No, I don't. There are both free and paid apps that try to do that - nothing is guaranteed either way - and there are professional services. Again, nothing is guaranteed. Regardless, any use of that drive at all could risk losing more, including to install an app now to try and recover it.

Best, I think, is to install a (good!) free recovery app on a different computer, pull the drive from this one, and let the other computer try to recover what it can.
 

AaronD

Active Member
Aarond, I looked at the other files that are saved and they are all MKV, so it is logical that the unsaved file is also MKV. If that is the case, how can I get the file to show in MS Explore file manager. Thank for answering these questions.
Are you sure you saved it to the same place? Probably yes, but just to make sure that that's not all it is.

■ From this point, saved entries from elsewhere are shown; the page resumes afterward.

(** The integer of a section dereferences NULL. *)
Example getint_of_section :
  ('(_, d) ← iniparser_set enough (dictionary_new 0) [115] None; iniparser_getint d (Some [115]) 0) = None.
Proof. vm_compute. reflexivity. Qed.

(** A long section and a long key overflow the buffer of their join. *)
Example long_names_overflow :
  iniparser_load enough 0 ((91 :: replicate 600 97 ++ [93; 10]) ++ (replicate 600 98 ++ [61; 49; 10])) = None.
Proof. vm_compute. reflexivity. Qed.

(** ** Witnesses *)

Lemma ini_load_correct_witness :
  exists d, iniparser_load enough 0 (render [Section_ [97]; Plain [98] 0 [49]; Bad [120]; Comment [35]; Section_ [99]]) =
    Some (Some d) /\ represents d (<[ [99] := None ]> (<[ [97; 58; 98] := Some [49] ]> (<[ [97] := None ]> ∅))).
Proof.
  apply (ini_load_correct 0 [Section_ [97]; Plain [98] 0 [49]; Bad [120]; Comment [35]; Section_ [99]]); [|done].
  assert (forall c s, (c = 97 \/ c = 98 \/ c = 99) -> s <> c -> clean_word s [c]) as Hw.
  { intros c s Hc Hs. split; try (by destruct Hc as [-> |[-> | ->]]).
    - destruct Hc as [-> |[-> | ->]]; by repeat constructor.
    - cbn. lia.
    - by repeat constructor. }
  assert (forall c, c = 49 \/ c = 120 -> clean_value [c]) as Hv.
  { intros c Hc. split; try (by destruct Hc as [-> | ->]).
    - destruct Hc as [-> | ->]; by repeat constructor.
    - cbn. lia. }
  repeat (apply Forall_cons; split); [| | | | |by apply Forall_nil]; cbn [clean].
  - apply Hw; lia.
  - split_and!; [split; [apply Hw; lia|done]|lia|apply Hv; lia|by repeat constructor|done..].
  - split_and!; [apply Hv; lia|done|done|by repeat constructor|done].
  - split_and!; [by repeat constructor|cbn; lia|done].
  - apply Hw; lia.
Defined.

Lemma ini_dump_load_witness :
  exists d out, represents d (<[ [97; 58; 98] := Some [49] ]> (<[ [97] := None ]> ∅)) /\
    iniparser_dump_ini d = Some out /\
    (Z.of_nat (length out) < 2 ^ 25 -> exists d', iniparser_load enough 0 out = Some (Some d') /\
      represents d' (<[ [97; 58; 98] := Some [49] ]> (<[ [97] := None ]> ∅))).
Proof.
  destruct (set_ok _ _ [97] None (new_ok 0) eq_refl) as (d1 & E1 & H1).
  destruct (set_ok d1 _ [97; 58; 98] (Some [49]) H1) as (d & _ & H).
  { pose proof (dictionary_set_size _ _ _ _ _ _ E1) as [_ Hs].
    change (size d1 <= 128) in Hs. lia. }
  exists d. destruct (ini_dump_load d _ 0 H) as (out & Ho & Hl); [|done|by exists out].
  split; [by exists [97]|]. intros k v [[<- <-]|[Hne [[<- <-]|[_ Hk]]%lookup_insert_Some]]%lookup_insert_Some; [| |done].
  - exists [97], [98], [49]. split_and!; try done.
    + split; [|done]. split; try done; [by repeat constructor|cbn; lia|by repeat constructor].
    + right. split_and!; try done; [|by repeat constructor]. split; try done; [by repeat constructor|cbn; lia].
  - split; [done|]. split; try done; [by repeat constructor|cbn; lia|by repeat constructor].
Defined.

It's also possible that something went weird with Windows handling the file, not OBS, in which case we're back to data recovery again.
 

Xsoulsin

Member
I would advise to check the recording path. Far as I know doing MKV and I think FLV so chance not losing it, but still chance take when record. Do few test before do large gameplay and losing everything. But like said doing a form of recovery is not 100%, but is free service out there but I would do that if really need that footage, outside of that. I would advise testing for future videos to make sure they are saving.
 

koala

Active Member
When I clicked Stop Recording, the label on the button turned to Stopping Recording. I then pressed Pause and the button still said Stopping Recording. Then I rebooted and the recording was gone.
This description indicates that you might have overloaded the encoder during recording. If "stopping recording" doesn't go away after a few seconds, it's an indication the encoder wasn't able to catch up with what it was supposed to encode. Often, such recordings turn into slideshow-like videos, but with severe overloads, the encoder may stop working completely, resulting in a video that contains nothing. This recording is gone, it has never existed.

To avoid that situation in the future, make test recordings. Look at the notification in OBS that tells about encoder overload and change settings so that overload is avoided. Use Tools->Auto configuration wizard to get a working baseline configuration that is tailored to the computing power of your PC.